On Wednesday, the New York Yankees and Boston Red Sox will conclude their two-game set to determine which American League East juggernaut has started the season on a worse foot — via fuboTV (try for free). The Yankees won the first game on Tuesday, pantsing the Red Sox by an 8-0 score en route to a 7-9 record. Meanwhile, the Red Sox now have sole possession of last place at 6-12. Yikes.
It’s early, and you never want to read too much into 20-game segments. Had these teams suffered through the same runs in June or August — well, we’d probably write about them, but not with the same sense of urgency. So, ahead of tonight’s finale, we decided to ask and answer a simple question: which of these two teams is in more significant trouble?
The case for the Red Sox
Woo, brother. Where to start?
The Red Sox are misfiring across the board. Their offense ranks 23rd in adjusted weighted runs created, or one spot better than the Toronto Blue Jays, who keep getting nearly no-hit. Their defense is 24th in converting balls in play into outs … yet it’s hard to say how much of that is on the gloves due to how poorly they’ve pitched. Boston’s rotation has the worst ERA in baseball, at 7.18, and their bullpen — the relative bright spot here — checks in at 19th.

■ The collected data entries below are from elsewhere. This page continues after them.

(** *** Rows after a run *)

(** Every row after the writes is a row that was there or an item that
    was sent, with the key of the row. *)
Lemma Promise_all_map_rows chunks w id :
  let w' := (Promise_all_map DynamoBatchWrite dynamodb_batchWrite_put
               chunks w).1 in
  summaries w' !! id = summaries w !! id ∨
  ∃ Item, Item ∈ concat chunks ∧ item_key (marshal_item Item) = Some id ∧
          summaries w' !! id = Some (marshal_item Item).
Proof.
  unfold Promise_all_map.
  apply (foldl_serve_inv _ _ _ _
           (λ w', summaries w' !! id = summaries w !! id ∨
                  ∃ Item, Item ∈ concat chunks ∧
                          item_key (marshal_item Item) = Some id ∧
                          summaries w' !! id = Some (marshal_item Item)));
    [|by left].
  intros i x w1 Hi Hw1.
  destruct (batchWrite_rows
              (requests w ++ (DynamoBatchWrite <$> take i chunks)) x w1 id)
    as [->|(Item & Hin & Hkey & ->)]; [done|right].
  exists Item. split_and!; [|done..].
  apply (elem_of_concat_2 _ x); [by apply list_elem_of_lookup_2 in Hi|done].
Qed.

(** When every write is accepted, an item that is not left unprocessed
    has been written: the row of its key is an item that was sent, with
    that key. *)
Lemma Promise_all_map_written chunks w c Items j Item id :
  chunks !! c = Some Items →
  Items !! j = Some Item →
  item_key (marshal_item Item) = Some id →
  (∀ issued, unprocessed w issued (DynamoBatchWrite Items) j = false) →
  (Promise_all_map DynamoBatchWrite dynamodb_batchWrite_put chunks w).2
    = Ok () →
  ∃ Item', Item' ∈ concat chunks ∧ item_key (marshal_item Item') = Some id ∧
           summaries (Promise_all_map DynamoBatchWrite dynamodb_batchWrite_put
                        chunks w).1 !! id
             = Some (marshal_item Item').
Proof.
  intros Hc Hj Hkey Hleft. unfold Promise_all_map.
  apply (foldl_serve_reached _ _ _ _
           (λ w1, unprocessed w1 = unprocessed w)
           (λ w1, ∃ Item', Item' ∈ concat chunks ∧
                           item_key (marshal_item Item') = Some id ∧
                           summaries w1 !! id = Some (marshal_item Item'))
           _ _ c Items); [done|..].
  - intros i y w1 _ Hu.
    destruct (batchWrite_run
                (requests w ++ (DynamoBatchWrite <$> take i chunks)) y w1)
      as (_ & _ & _ & Hu' & _).
    by rewrite Hu'.
  - intros w1 Hu Hok.
    destruct (batchWrite_written _ Items w1 j Item id Hj Hkey
                ltac:(by rewrite Hu) Hok) as (Item' & Hin & Hk & Hrow).
    exists Item'. split_and!; [|done..].
    apply (elem_of_concat_2 _ Items); [by apply list_elem_of_lookup_2 in Hc|done].
  - intros i y w1 Hi _ (Item' & Hin & Hk & Hrow).
    destruct (batchWrite_rows
                (requests w ++ (DynamoBatchWrite <$> take i chunks)) y w1 id)
      as [Hsame|(Item2 & Hin2 & Hk2 & Hrow2)].
    + exists Item'. by rewrite Hsame.
    + exists Item2. split_and!; [|done..].
      apply (elem_of_concat_2 _ y); [by apply list_elem_of_lookup_2 in Hi|done].
  - done.
  - right. apply elem_of_serving_order. by apply lookup_lt_Some in Hc.
Qed.

(** A batch that is refused whenever it is served makes the run fail. *)
Lemma Promise_all_map_err chunks Items w :
  Items ∈ chunks →
  (∀ issued w', ∃ e, (dynamodb_batchWrite_put issued Items w').2 = Err e) →
  ∃ e, (Promise_all_map DynamoBatchWrite dynamodb_batchWrite_put chunks w).2
         = Err e.
Proof.
  intros [c Hc]%list_elem_of_lookup_1 Herr. unfold Promise_all_map.
  apply (foldl_serve_err _ _ _ _ _ _ c Items); [|done|by intros ?].
  apply elem_of_serving_order. by apply lookup_lt_Some in Hc.
Qed.

(** *** The handler *)

Lemma s3_location_inv Bucket Key b k :
  s3_location Bucket Key = Some (b, k) → Bucket = JsStr b ∧ Key = JsStr k.
Proof. destruct Bucket, Key; simpl; naive_solver. Qed.

Lemma handler_run event w b k body rows :
  s3_location (own (summaryFile event) "Bucket")
              (own (summaryFile event) "Key") = Some (b, k) →
  faults w (requests w) (S3GetObject (JsStr b) (JsStr k)) = None →
  objects w !! (b, k) = Some body →
  csv_parse body = Some rows →
  handler event w =
    Promise_all_map DynamoBatchWrite dynamodb_batchWrite_put
      (chunks_from (with_records_file event <$> rows) 0)
      (log (S3GetObject (JsStr b) (JsStr k)) w).
Proof.
  intros [Hb Hk]%s3_location_inv Hfault Hbody Hrows.
  unfold handler, mbind, M_bind, s3_getObject, issue, lift.
  rewrite Hb, Hk, Hfault. simpl. by rewrite Hbody, Hrows.
Qed.

Lemma handler_ok_inv event w :
  (handler event w).2 = Ok () →
  ∃ b k body rows,
    s3_location (own (summaryFile event) "Bucket")
                (own (summaryFile event) "Key") = Some (b, k) ∧
    faults w (requests w) (S3GetObject (JsStr b) (JsStr k)) = None ∧
    objects w !! (b, k) = Some body ∧
    csv_parse body = Some rows.
Proof.
  unfold handler, mbind, M_bind, s3_getObject, issue, lift.
  destruct (faults w _ _) as [code|] eqn:Hfault; simpl; [done|].
  destruct (s3_location _ _) as [[b k]|] eqn:Hloc; simpl; [|done].
  destruct (objects w !! _) as [body|] eqn:Hbody; simpl; [|done].
  destruct (csv_parse body) as [rows|] eqn:Hrows; simpl; [|done].
  intros _. exists b, k, body, rows.
  apply s3_location_inv in Hloc as [Hb Hk]. by rewrite Hb, Hk in Hfault.
Qed.

Lemma with_records_file_lookup event row name :
  name ≠ "RecordsFile" →
  with_records_file event row !! name = JsStr <$> row !! name.
Proof.
  intros Hne. unfold with_records_file.
  by rewrite lookup_insert_ne, lookup_fmap.
Qed.

Lemma marshal_item_lookup Item name :
  marshal_item Item !! name =
    Item !! name ≫= λ x, if is_undefined x then None else Some (marshal x).
Proof. unfold marshal_item. apply lookup_omap. Qed.

Lemma sent_item_key event row :
  item_key (marshal_item (with_records_file event row)) = row !! "trip_id".
Proof.
  unfold item_key, DataReduction.tripSummaryTable_partitionKey.
  rewrite marshal_item_lookup, with_records_file_lookup by done.
  by destruct (row !! "trip_id").
Qed.

Lemma sent_item_flag event row :
  row !! "AggregationExecuted" = None →
  with_records_file event row !! "AggregationExecuted" = None ∧
  marshal_item (with_records_file event row) !! "AggregationExecuted" = None.
Proof.
  intros Hrow.
  rewrite marshal_item_lookup, with_records_file_lookup by done.
  by rewrite Hrow.
Qed.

There’s too much talent on the Red Sox roster for them to continue to play this poorly. You just know Mookie Betts is going to improve upon his .714 OPS; that they’ll finish with more than starter with an ERA below 7.50; and that the highest OPS+ among Jackie Bradley Jr., Steve Pearce, Dustin Pedroia and Eduardo Nunez will be better than 10. You know that.
You can also, perhaps, write off some of the bad start by noting the Red Sox opened the season on a lengthy west-coast road trip. The schedule is the schedule though. Every team goes through similar cross-country roadies at some point. Had the Red Sox played well, we’d be hearing about how they bonded and blah blah blah. It stinks that Boston’s home opener didn’t come until their 11th game of the year, but that doesn’t cover for all the issues going on here.
There’s even reason to be worried about Chris Sale, who has been among the most consistently good pitchers in baseball throughout his career. It’s not good when every start is accompanied by a velocity watch. It’s also not good when you have to count on about a dozen things correcting before you can start to feel good about Boston’s chances of competing for the division crown. Unfortunately for the Red Sox and their fans, that’s where we are right now.
The case for the Yankees
Truthfully, the Yankees’ biggest issue is out of their hands. For the most part, everyone on the active roster is performing. There are some notable exceptions — J.A. Happ, Chad Green, Brett Gardner — but the real problem here lies with who isn’t on the active roster.
The Yankees have 12 players on the injured list. They’ve already lost more than 200 days to various maladies, almost as many as the Tampa Bay Rays, Baltimore Orioles and aforementioned Red Sox have lost combined. The Yankees aren’t just short a few middle relievers and bench players, either. They’re without four of their top five performers from last season, as judged by Wins Above Replacement. That includes a former MVP (Giancarlo Stanton), their ace (Luis Severino), a top setup man (Dellin Betances), and the likes of Aaron Hicks, Gary Sanchez and Miguel Andujar. Any team, when faced with similar loss, would be struggling to live up to preseason expectations.
Injuries aren’t always luck-based — maybe there’s some issue with the Yankees conditioning and strength programs — and there’s certainly some trickiness involved heading forward, as it pertains to the chances of injury. But, all things considered, we think the Yankees will be fine just as soon as they get healthier. When, pray tell, that will be is anyone’s guess.
You can probably guess based on the writeups, but we think the Red Sox are in a more perilous state. For as weary as we are about assuming every little thing will work out when it comes to injuries, we’re even more concerned about a prolonged team-wide slump — especially when it’s accompanied by legitimate worries about one of the team’s best players. Water tends to still, and both squads have too much talent to be down for long. But if we had to pick one or the other as things stand, we would feel more confident about the Yankees making the postseason.